-------- Records
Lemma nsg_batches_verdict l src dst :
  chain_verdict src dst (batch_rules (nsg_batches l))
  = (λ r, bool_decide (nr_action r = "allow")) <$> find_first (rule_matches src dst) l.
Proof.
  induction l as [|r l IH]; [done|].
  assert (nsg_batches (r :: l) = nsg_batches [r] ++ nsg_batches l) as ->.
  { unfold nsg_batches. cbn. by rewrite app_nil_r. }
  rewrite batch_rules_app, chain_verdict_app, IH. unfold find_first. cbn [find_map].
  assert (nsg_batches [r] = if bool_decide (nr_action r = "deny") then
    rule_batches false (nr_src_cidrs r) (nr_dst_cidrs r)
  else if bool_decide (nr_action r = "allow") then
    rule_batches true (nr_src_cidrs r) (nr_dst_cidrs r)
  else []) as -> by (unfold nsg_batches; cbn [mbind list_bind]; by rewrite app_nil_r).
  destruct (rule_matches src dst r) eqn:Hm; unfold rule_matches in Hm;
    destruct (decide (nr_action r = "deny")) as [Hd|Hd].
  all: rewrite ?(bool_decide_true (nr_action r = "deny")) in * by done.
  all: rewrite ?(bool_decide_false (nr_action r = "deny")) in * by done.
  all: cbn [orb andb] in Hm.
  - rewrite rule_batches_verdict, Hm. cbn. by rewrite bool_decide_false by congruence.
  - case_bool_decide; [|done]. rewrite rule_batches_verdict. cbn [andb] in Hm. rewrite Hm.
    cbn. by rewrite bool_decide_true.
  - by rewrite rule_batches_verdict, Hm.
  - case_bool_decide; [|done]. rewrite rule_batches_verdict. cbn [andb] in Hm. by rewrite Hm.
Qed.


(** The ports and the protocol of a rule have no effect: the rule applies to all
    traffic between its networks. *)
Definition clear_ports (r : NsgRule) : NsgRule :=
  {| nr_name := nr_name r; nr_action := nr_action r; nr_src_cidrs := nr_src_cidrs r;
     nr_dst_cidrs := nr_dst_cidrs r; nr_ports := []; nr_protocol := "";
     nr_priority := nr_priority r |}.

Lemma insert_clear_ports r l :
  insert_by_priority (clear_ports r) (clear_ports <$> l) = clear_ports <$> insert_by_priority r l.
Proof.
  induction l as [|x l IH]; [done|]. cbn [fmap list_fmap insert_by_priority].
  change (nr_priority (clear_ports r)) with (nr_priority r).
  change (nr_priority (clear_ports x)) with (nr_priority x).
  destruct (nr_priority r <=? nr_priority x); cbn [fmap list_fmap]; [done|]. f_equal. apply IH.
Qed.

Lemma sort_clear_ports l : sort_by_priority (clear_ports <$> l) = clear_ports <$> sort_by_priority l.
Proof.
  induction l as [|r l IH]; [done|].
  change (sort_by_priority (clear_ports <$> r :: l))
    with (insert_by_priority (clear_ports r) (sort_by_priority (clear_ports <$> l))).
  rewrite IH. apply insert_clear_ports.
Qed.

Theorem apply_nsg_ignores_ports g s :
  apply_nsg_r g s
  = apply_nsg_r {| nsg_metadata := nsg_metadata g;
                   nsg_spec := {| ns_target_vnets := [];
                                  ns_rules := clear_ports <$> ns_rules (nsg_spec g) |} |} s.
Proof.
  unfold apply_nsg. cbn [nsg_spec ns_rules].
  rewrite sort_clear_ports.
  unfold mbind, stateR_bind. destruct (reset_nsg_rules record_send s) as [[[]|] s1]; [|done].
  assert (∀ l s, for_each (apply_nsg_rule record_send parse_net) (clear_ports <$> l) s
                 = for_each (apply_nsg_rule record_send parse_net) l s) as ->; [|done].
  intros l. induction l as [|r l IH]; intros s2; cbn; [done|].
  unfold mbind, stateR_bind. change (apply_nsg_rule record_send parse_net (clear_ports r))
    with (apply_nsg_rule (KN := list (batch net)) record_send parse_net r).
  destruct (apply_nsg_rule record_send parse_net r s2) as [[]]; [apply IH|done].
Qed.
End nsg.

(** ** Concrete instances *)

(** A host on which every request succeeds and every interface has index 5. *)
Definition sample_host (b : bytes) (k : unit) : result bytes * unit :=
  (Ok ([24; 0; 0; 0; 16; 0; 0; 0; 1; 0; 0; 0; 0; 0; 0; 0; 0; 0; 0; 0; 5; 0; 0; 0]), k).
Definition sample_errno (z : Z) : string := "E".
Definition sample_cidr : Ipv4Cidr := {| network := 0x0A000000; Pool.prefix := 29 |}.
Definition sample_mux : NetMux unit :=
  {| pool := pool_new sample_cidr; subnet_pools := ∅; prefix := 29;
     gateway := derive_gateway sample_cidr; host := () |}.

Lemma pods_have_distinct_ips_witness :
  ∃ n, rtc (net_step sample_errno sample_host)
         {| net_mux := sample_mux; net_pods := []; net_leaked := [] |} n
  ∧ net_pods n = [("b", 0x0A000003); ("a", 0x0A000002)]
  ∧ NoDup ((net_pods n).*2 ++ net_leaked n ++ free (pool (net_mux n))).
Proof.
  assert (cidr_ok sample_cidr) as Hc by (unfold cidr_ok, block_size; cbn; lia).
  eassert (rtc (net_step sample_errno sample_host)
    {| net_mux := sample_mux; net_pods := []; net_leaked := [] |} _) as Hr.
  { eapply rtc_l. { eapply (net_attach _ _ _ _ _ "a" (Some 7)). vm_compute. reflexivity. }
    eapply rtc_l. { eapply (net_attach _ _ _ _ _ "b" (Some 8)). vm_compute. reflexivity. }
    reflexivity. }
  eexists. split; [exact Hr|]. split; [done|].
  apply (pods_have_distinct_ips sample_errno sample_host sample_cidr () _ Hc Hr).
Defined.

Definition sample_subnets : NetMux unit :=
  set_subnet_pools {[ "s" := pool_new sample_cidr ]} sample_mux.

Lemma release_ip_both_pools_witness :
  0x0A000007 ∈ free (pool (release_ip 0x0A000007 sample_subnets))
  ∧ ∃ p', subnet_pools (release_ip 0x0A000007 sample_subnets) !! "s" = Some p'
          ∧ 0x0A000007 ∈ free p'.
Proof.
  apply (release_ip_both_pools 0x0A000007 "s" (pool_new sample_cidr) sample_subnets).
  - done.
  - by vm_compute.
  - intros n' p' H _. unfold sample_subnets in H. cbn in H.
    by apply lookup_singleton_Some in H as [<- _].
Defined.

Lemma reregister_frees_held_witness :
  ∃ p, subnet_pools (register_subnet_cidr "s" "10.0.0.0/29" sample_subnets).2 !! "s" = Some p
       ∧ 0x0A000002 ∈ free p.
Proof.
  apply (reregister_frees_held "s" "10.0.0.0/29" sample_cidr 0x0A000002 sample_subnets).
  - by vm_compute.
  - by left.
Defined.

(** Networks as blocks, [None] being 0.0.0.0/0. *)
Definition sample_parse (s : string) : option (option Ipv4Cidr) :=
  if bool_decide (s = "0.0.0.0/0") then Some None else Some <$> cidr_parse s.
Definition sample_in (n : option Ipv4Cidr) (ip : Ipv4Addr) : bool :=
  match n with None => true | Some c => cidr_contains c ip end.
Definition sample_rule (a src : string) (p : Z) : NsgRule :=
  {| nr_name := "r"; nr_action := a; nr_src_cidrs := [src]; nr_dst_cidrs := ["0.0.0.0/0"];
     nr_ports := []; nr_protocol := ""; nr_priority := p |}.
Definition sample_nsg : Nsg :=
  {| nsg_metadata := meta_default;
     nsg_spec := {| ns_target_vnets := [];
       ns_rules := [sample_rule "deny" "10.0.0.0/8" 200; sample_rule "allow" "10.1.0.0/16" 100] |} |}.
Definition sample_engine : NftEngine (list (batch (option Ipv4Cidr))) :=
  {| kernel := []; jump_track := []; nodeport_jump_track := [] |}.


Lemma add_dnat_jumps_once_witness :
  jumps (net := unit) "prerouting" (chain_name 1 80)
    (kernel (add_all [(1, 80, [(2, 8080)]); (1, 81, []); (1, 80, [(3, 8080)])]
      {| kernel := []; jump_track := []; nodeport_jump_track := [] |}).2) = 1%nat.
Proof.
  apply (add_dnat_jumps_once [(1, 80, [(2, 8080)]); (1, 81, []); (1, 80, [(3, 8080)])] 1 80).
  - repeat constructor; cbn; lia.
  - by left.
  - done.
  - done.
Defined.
----------------
Return exactly, and only, the lines above starting at the line that contains "by apply lookup_singleton_Some" and ending at the line that contains "if bool_decide (s".

    by apply lookup_singleton_Some in H as [<- _].
Defined.

Lemma reregister_frees_held_witness :
  ∃ p, subnet_pools (register_subnet_cidr "s" "10.0.0.0/29" sample_subnets).2 !! "s" = Some p
       ∧ 0x0A000002 ∈ free p.
Proof.
  apply (reregister_frees_held "s" "10.0.0.0/29" sample_cidr 0x0A000002 sample_subnets).
  - by vm_compute.
  - by left.
Defined.

(** Networks as blocks, [None] being 0.0.0.0/0. *)
Definition sample_parse (s : string) : option (option Ipv4Cidr) :=
  if bool_decide (s = "0.0.0.0/0") then Some None else Some <$> cidr_parse s.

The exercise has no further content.